(Given data)

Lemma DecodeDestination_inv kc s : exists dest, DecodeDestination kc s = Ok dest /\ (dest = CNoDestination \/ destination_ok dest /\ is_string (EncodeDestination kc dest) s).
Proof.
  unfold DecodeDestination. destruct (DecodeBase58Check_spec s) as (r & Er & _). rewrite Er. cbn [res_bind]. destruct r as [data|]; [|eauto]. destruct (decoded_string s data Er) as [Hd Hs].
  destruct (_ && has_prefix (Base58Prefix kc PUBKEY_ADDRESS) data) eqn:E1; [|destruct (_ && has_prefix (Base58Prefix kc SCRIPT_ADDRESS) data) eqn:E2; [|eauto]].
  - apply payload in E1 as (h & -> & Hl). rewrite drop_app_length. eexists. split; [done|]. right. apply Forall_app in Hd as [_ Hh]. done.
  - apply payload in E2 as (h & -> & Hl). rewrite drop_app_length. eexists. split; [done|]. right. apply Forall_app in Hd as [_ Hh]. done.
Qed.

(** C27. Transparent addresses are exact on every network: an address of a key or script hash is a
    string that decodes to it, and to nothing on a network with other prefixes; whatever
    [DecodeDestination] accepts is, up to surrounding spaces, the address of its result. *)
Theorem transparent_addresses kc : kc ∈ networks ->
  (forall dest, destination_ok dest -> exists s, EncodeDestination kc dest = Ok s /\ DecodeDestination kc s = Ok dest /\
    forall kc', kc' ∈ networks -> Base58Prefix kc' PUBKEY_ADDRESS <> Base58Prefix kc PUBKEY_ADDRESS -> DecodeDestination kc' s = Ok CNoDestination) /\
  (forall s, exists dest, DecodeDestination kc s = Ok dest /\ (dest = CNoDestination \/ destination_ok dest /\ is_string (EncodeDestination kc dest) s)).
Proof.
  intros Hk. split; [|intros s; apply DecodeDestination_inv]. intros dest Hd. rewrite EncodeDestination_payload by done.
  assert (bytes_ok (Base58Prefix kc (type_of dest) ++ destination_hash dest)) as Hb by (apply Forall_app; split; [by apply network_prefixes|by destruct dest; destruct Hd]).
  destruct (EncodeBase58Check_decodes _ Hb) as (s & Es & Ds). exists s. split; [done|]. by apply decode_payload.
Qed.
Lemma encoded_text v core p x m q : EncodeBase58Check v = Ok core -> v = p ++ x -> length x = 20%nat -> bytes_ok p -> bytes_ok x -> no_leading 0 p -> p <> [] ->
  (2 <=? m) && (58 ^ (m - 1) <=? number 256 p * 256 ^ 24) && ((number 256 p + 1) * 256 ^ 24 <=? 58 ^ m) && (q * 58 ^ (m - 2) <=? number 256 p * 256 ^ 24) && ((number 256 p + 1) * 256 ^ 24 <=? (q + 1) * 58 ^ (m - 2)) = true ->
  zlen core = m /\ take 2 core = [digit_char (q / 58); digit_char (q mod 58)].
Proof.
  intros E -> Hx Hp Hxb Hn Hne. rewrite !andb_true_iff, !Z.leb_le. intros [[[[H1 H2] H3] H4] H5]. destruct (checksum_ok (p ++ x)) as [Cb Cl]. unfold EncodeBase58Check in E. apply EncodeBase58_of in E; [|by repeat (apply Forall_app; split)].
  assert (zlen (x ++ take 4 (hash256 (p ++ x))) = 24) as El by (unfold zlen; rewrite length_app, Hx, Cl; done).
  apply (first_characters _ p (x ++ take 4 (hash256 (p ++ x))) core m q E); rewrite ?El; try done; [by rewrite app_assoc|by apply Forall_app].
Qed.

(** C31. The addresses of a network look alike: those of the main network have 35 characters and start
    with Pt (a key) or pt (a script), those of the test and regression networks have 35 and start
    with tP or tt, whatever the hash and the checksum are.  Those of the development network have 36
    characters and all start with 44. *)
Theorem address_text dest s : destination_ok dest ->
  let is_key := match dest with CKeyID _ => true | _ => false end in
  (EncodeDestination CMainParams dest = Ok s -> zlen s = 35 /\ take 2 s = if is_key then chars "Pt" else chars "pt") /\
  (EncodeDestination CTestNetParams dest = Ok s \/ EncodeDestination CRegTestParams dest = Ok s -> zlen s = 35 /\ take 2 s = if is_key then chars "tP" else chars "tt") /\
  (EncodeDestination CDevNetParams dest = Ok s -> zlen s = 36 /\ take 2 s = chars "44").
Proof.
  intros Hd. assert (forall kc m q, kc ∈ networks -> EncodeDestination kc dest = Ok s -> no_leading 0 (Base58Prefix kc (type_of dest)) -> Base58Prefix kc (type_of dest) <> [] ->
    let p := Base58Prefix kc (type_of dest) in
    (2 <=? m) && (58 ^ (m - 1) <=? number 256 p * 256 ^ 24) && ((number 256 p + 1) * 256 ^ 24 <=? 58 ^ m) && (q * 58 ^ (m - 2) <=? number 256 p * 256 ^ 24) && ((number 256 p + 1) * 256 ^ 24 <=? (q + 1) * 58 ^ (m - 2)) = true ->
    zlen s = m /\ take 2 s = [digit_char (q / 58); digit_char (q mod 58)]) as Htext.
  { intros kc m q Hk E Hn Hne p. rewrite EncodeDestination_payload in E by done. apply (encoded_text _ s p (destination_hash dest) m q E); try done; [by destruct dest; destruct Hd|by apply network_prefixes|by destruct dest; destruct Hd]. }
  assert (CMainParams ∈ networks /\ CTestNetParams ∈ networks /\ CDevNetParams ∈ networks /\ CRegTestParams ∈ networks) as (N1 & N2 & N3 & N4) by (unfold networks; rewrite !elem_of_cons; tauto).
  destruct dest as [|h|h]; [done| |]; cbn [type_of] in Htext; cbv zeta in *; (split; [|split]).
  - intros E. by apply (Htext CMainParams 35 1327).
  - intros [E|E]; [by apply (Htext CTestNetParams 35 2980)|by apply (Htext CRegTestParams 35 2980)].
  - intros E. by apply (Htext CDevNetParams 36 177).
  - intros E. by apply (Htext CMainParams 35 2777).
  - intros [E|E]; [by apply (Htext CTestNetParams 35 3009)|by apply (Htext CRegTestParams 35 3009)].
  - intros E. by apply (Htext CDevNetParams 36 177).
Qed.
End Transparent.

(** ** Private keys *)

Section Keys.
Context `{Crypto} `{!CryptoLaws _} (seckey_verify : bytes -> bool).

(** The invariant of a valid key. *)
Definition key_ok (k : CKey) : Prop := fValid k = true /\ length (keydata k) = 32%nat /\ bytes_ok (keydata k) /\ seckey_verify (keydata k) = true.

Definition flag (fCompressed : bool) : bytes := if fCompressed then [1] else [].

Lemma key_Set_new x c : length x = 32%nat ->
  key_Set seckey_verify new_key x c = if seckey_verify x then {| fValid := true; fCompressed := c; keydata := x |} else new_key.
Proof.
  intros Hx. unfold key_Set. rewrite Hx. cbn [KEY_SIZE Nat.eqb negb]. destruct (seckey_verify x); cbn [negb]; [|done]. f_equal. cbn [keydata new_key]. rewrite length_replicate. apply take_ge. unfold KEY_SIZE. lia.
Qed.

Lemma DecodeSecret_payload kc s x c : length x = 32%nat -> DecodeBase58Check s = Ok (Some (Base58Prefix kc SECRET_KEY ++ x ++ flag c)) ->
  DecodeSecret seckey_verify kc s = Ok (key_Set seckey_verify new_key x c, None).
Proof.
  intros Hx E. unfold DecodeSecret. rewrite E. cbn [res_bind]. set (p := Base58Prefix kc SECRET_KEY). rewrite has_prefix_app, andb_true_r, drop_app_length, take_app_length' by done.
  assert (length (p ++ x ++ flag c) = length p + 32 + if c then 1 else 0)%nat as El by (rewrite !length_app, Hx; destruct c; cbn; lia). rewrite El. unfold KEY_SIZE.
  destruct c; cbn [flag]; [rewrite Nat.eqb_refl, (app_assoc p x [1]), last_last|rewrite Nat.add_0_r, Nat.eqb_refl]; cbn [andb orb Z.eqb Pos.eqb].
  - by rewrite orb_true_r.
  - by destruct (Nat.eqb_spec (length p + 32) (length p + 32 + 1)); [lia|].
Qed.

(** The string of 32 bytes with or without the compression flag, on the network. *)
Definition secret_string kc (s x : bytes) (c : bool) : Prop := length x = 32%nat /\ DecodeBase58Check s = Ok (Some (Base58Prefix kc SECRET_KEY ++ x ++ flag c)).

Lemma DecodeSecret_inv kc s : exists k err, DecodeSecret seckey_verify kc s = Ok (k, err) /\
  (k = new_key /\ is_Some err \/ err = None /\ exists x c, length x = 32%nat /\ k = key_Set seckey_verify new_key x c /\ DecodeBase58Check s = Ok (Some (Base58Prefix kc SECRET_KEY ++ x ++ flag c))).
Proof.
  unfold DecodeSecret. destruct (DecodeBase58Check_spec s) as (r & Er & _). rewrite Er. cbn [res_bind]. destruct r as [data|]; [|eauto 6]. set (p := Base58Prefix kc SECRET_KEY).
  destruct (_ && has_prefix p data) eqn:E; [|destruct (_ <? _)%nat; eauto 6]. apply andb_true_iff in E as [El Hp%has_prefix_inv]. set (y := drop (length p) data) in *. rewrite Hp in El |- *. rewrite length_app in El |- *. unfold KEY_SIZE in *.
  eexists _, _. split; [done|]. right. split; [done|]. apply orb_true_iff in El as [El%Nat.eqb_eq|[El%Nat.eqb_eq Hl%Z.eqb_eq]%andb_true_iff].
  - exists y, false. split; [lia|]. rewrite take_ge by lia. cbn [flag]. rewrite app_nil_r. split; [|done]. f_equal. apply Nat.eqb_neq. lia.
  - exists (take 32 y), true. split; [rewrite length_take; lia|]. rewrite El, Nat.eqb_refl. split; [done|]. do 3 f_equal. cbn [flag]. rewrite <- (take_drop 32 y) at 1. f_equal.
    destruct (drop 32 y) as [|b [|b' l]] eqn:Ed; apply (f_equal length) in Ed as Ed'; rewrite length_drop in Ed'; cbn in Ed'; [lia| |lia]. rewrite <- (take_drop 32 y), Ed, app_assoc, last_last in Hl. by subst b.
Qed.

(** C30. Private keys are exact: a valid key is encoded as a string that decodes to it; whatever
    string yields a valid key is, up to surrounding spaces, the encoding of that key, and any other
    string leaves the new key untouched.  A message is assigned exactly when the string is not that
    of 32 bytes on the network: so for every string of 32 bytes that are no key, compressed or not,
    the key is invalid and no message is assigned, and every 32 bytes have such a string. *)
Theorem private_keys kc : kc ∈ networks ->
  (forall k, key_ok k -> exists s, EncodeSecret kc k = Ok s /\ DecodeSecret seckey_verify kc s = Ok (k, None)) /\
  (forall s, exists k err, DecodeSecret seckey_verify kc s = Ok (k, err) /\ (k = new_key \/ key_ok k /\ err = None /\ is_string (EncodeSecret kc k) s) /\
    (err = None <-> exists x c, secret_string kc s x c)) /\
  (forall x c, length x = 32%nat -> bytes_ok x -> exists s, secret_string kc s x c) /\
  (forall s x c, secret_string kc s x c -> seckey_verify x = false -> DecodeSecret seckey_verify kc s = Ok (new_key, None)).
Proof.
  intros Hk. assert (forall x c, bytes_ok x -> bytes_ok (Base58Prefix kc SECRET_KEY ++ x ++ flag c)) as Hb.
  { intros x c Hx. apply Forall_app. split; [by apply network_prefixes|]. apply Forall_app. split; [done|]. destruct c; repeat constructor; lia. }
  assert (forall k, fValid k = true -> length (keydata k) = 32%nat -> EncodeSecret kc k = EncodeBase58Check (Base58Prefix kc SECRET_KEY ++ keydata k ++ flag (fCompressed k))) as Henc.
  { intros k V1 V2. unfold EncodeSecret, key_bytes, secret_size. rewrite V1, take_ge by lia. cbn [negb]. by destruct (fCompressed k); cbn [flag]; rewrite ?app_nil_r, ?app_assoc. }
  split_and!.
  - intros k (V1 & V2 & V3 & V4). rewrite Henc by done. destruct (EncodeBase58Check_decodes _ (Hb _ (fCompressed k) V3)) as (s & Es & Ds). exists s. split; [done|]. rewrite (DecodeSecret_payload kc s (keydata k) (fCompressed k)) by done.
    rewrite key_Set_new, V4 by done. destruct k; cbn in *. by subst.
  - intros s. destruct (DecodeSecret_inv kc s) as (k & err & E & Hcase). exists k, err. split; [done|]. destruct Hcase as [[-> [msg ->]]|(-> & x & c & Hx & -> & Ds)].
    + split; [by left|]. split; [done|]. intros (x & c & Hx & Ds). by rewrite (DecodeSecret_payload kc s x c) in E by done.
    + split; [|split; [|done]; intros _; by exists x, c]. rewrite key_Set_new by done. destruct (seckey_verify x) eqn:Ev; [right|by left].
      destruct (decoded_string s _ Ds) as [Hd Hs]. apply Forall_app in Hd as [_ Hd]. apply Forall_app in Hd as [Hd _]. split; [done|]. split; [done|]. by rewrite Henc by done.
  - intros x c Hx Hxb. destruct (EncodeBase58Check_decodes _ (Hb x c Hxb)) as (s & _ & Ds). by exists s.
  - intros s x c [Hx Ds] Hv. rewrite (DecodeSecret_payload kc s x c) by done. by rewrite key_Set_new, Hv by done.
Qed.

(End Given data)
(Given data)

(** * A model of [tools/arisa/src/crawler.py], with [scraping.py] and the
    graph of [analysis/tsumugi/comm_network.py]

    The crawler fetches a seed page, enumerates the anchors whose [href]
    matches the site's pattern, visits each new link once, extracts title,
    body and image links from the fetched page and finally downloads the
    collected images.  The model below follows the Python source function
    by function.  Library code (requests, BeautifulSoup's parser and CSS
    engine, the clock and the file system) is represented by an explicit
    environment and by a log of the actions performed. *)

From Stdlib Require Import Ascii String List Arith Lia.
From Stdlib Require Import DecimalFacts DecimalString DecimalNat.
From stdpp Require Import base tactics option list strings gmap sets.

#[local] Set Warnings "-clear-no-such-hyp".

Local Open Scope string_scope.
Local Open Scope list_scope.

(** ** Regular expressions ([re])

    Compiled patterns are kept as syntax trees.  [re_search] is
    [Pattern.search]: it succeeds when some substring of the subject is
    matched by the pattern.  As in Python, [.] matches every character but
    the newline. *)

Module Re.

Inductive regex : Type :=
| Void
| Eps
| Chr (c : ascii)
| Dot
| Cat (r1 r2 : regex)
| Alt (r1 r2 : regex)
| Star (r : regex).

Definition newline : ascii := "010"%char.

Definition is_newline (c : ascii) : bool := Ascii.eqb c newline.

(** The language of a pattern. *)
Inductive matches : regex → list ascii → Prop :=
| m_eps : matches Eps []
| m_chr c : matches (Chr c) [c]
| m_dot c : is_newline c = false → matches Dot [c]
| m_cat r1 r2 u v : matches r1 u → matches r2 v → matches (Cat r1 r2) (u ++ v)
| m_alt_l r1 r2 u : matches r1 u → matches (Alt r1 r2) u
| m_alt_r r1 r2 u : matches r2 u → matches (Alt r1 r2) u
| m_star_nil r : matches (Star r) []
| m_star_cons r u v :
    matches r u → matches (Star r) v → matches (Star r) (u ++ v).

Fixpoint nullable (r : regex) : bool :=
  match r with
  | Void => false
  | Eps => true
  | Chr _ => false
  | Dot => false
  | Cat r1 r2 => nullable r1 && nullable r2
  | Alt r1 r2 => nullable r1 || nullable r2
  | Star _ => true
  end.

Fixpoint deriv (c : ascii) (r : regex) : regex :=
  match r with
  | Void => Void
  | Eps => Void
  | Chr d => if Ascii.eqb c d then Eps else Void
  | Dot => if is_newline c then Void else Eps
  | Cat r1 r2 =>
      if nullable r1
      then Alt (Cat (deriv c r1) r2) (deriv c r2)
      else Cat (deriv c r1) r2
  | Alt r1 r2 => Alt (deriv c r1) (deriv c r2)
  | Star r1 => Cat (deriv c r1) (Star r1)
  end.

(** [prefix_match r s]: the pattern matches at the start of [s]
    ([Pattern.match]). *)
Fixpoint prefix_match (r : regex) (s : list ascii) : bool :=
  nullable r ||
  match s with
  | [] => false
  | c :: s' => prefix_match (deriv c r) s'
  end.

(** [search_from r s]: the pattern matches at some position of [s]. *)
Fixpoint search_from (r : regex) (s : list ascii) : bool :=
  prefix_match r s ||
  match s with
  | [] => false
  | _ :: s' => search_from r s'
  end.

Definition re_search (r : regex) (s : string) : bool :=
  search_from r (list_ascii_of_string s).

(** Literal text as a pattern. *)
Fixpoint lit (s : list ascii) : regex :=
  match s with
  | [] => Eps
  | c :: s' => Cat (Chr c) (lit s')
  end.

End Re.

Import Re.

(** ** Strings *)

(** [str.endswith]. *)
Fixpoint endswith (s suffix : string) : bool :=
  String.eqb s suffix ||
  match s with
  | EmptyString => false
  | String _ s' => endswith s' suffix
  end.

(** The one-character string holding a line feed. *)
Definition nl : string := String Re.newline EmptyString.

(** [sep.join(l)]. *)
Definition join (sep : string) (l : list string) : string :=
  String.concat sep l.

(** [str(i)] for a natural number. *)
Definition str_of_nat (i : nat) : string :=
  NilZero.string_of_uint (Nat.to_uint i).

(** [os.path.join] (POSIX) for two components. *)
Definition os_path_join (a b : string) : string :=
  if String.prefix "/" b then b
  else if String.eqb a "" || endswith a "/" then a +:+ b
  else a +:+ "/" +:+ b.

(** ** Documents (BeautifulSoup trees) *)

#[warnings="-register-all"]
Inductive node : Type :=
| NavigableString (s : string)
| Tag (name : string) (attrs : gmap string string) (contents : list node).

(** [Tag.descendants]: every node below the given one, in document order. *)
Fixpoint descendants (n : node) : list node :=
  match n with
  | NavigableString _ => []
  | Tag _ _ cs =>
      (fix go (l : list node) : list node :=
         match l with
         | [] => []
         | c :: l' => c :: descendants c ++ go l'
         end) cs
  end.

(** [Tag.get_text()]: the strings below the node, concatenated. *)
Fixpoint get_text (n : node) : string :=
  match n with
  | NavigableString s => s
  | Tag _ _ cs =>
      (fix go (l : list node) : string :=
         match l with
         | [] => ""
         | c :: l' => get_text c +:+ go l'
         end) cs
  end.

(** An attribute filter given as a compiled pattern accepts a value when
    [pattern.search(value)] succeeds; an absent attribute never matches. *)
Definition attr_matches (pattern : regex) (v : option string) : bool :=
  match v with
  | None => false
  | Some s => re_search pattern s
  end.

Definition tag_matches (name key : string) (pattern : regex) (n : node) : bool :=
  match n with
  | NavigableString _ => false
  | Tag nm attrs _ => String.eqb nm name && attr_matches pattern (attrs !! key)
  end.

(End Given data)

### What you should do
Which lines above hold the string "below"? Copy each of them.

### Task answer
    collected images.  The model below follows the Python source function
(** [Tag.descendants]: every node below the given one, in document order. *)
(** [Tag.get_text()]: the strings below the node, concatenated. *)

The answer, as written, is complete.